Mr Geikie, who has become restless, mutters, “Better not tell us these things Lucy.”
“Pipe down Geikie you are not in the same LEAGUE as your charming assistant and me, she is a Hells Angel and I am a DRAGONFLY, a bright spark spawned by the burning breath of the Beast of the Bottomless Pit. A fine statesman, Pitt. Do you know, June Tain, that the Yanks were going to be quite kind to independent Scotland? A lot kinder than to Guatemala, Nicaragua etcetera. They were NOT afraid of us becoming a socialist republic because they felt we’d be even easier to manipulate than England — fewer chiefs to bribe was how my friend put it — and no trouble at all compared with Ireland, especially the north bit. And what I want to tell you is this.”

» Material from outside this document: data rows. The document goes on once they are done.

(** * pmgrUtils: a shallow embedding of [pmgr/OBSOLETE/pmgrUtils.py]

  The file follows the Python module function by function.  Python
  strings are [string]s whose characters are code points below 256,
  Python sets are [gset]s, dictionaries are [gmap]s.  The helpers of
  [utilsPlus] (imported as [utlp]) are not part of the sources: they are
  either parameters of a section or small models, each marked as such. *)

From Stdlib Require Import ZArith String Ascii List Lia Bool.
From stdpp Require Import base option gmap strings list sorting pretty.

Local Open Scope Z_scope.

(** ** Python primitives used by the module *)

Module Py.

(** [c in s] for a one-character [c]. *)
Fixpoint contains (c : ascii) (s : string) : bool :=
  match s with
  | EmptyString => false
  | String a s' => if Ascii.eqb a c then true else contains c s'
  end.

(** [s.split(c)] for a one-character separator: never empty. *)
Fixpoint split_on (c : ascii) (s : string) : list string :=
  match s with
  | EmptyString => [EmptyString]
  | String a s' =>
      if Ascii.eqb a c then EmptyString :: split_on c s'
      else match split_on c s' with
           | p :: ps => String a p :: ps
           | [] => [String a EmptyString]
           end
  end.

(** [s[-2:]]: the last two characters, or all of [s] when it is shorter. *)
Definition last2 (s : string) : string :=
  String.substring (String.length s - 2)%nat 2 s.

(** White space as [int()] sees it on code points below 256. *)
Definition is_space (c : ascii) : bool :=
  let n := N_of_ascii c in
  ((9 <=? n) && (n <=? 13) || (n =? 32) || (n =? 133) || (n =? 160))%N.

Definition is_digit (c : ascii) : bool :=
  let n := N_of_ascii c in ((48 <=? n) && (n <=? 57))%N.

Definition digit_val (c : ascii) : Z := Z.of_N (N_of_ascii c) - 48.

Fixpoint lstrip (l : list ascii) : list ascii :=
  match l with
  | c :: l' => if is_space c then lstrip l' else l
  | [] => []
  end.

Definition strip (l : list ascii) : list ascii :=
  rev (lstrip (rev (lstrip l))).

(** Decimal digits with single underscores allowed between two digits. *)
Fixpoint digits (acc : Z) (after_digit : bool) (l : list ascii) : option Z :=
  match l with
  | [] => if after_digit then Some acc else None
  | c :: l' =>
      if is_digit c then digits (10 * acc + digit_val c) true l'
      else if Ascii.eqb c "_"%char
           then (if after_digit then digits acc false l' else None)
           else None
  end.

(** [int(s)]: [None] stands for [ValueError]. *)
Definition int (s : string) : option Z :=
  match strip (list_ascii_of_string s) with
  | c :: l =>
      if Ascii.eqb c "-"%char then Z.opp <$> digits 0 false l
      else if Ascii.eqb c "+"%char then digits 0 false l
      else digits 0 false (c :: l)
  | [] => None
  end.

(** [f"{z:02}"]: sign-aware zero padding to width two. *)
Definition fmt02 (z : Z) : string :=
  if z <? 0 then "-" +:+ pretty (Z.to_N (- z))
  else if z <? 10 then "0" +:+ pretty (Z.to_N z)
  else pretty (Z.to_N z).

(** [list(s); .sort()] on a set of strings. *)
Definition sorted (s : gset string) : list string :=
  merge_sort String.le (elements s).

End Py.

(** ** Identifier expansion: [parsePVArguments] *)

(** [utlp.getBasePV] is called on the whole token list and on single
  tokens. *)
Inductive PyArg :=
| AStr (s : string)
| AList (l : list string).

Section Expansion.

(** [utlp.getBasePV]: [None] is Python's [None]. *)
Variable getBasePV : PyArg -> option string.

(** [not basePV]. *)
Definition falsy_base (b : option string) : bool :=
  match b with
  | None => true
  | Some s => String.eqb s ""
  end.

(** The [while start <= end] loop, [n] being the number of turns left. *)
Fixpoint expand (basePV : string) (start : Z) (n : nat) (PVs : gset string)
  : gset string :=
  match n with
  | O => PVs
  | S n' => expand basePV (start + 1) n' ({[basePV +:+ Py.fmt02 start]} ∪ PVs)
  end.

Definition while_range (basePV : string) (start end_ : Z) (PVs : gset string)
  : gset string :=
  expand basePV start (Z.to_nat (end_ + 1 - start)) PVs.

Definition add_if_base (basePV arg : string) (PVs : gset string) : gset string :=
  if decide (getBasePV (AStr arg) = Some basePV) then {[arg]} ∪ PVs else PVs.

(** One turn of [for arg in PVArguments], the [try] with its bare
    [except: pass] included: what was added before an exception stays. *)
Definition token_step (basePV : string) (PVs : gset string) (arg : string)
  : gset string :=
  if Py.contains "-"%char arg then
    match Py.split_on "-"%char arg with
    | p0 :: p1 :: _ =>
        let PVs1 := add_if_base basePV p0 PVs in
        match Py.int (Py.last2 p0) with
        | None => PVs1
        | Some start =>
            match Py.int p1 with
            | None => PVs1
            | Some end_ => while_range basePV start end_ PVs1
            end
        end
    | _ => PVs
    end
  else if (3 <? String.length arg)%nat then add_if_base basePV arg PVs
  else if (String.length arg <? 3)%nat then
    match Py.int arg with
    | Some n => {[basePV +:+ Py.fmt02 n]} ∪ PVs
    | None => PVs
    end
  else PVs.

Definition collect (basePV : string) (PVs : gset string) (args : list string)
  : gset string :=
  fold_left (token_step basePV) args PVs.

Definition parsePVArguments (PVArguments : list string) : option (list string) :=
  if (length PVArguments =? 0)%nat then None
  else
    let basePV := getBasePV (AList PVArguments) in
    if falsy_base basePV then None
    else
      match basePV with
      | Some b => Some (Py.sorted (collect b ∅ PVArguments))
      | None => None
      end.

End Expansion.

(** An instance of [getBasePV] for concrete runs.
  Modelled from the spec: "derive one shared base identifier from the
  first token that yields a valid base"; [utilsPlus.getBasePV] is not
  part of the sources.  The usage text of the module gives the shape
  of a base: [SXR:EXP:MMS:01-05 10] stands for motors [SXR:EXP:MMS:01]
  to [SXR:EXP:MMS:05] and [SXR:EXP:MMS:10], so the base of a token is
  its prefix up to and including the last colon. *)
Fixpoint base_of (s : string) : option string :=
match s with
| EmptyString => None
| String a s' =>
    match base_of s' with
    | Some b => Some (String a b)
    | None => if Ascii.eqb a ":"%char then Some (String a EmptyString) else None
    end
end.

Fixpoint first_base (l : list string) : option string :=
match l with
| [] => None
| s :: l' => match base_of s with Some b => Some b | None => first_base l' end
end.

Definition getBasePV_colon (a : PyArg) : option string :=
match a with
| AStr s => base_of s
| AList l => first_base l
end.


(** ** Python values, dictionaries and the registry *)

(** The values held by the field dictionaries of the module. *)
Inductive PyVal :=
| VNone
| VInt (z : Z)
| VStr (s : string).

#[global] Instance PyVal_eq_dec : EqDecision PyVal.
Proof. solve_decision. Defined.

(** [if v:] *)
Definition truthy (v : PyVal) : bool :=
  match v with
  | VNone => false
  | VInt z => negb (z =? 0)
  | VStr s => negb (String.eqb s "")
  end.

(** [str(v)] and ["{}".format(v)] *)
Definition py_str (v : PyVal) : string :=
  match v with
  | VNone => "None"
  | VInt z => pretty z
  | VStr s => s
  end.

(** [s.upper()] and [s.lower()] on ASCII letters; the names and hutch
    labels of the module are ASCII. *)
Definition upper_ascii (c : ascii) : ascii :=
  let n := N_of_ascii c in
  if ((97 <=? n) && (n <=? 122))%N then ascii_of_N (n - 32) else c.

Lucy leans across the table and tells June in a hissing whisper, “The CIA. Scenario for an independent Scotland has not been scrapped and you are filling me with mysterious insights.”
He stands and speaks in a solemn and quiet voice which grows steadily louder.
“I am a Douglas on my mother’s side, a descendant of that Black Douglas who was Stabbed to The Death by The Hand of A Kind. And if you tell me it was some other Douglas who was stabbed to death by Jamie the First or Second or Third or Fourth or Fifth I DON’T CARE! I STILL FEEL PROPHETIC! I PROPHESY THAT JUNE TAIN —”
He points a finger at June and says more intimately, “I prophesy that you, June Tain,” then notices his friends are beckoning him and more people are entering the restaurant. He murmurs, “Forgive me — I’m boring you,” and returns to his friends.
Dear reader, I — your author — cannot imagine how to continue this story. It has contained a strong hint that having been liberated by the work of Senga and Donalda, June the professional career woman, and Harry the inherited wealth person, will cut themselves off from their poorer employees and have fun together. You need not believe that ending but it is how things are normally arranged in Britain, and how they were arranged in 1990’s Glasgow.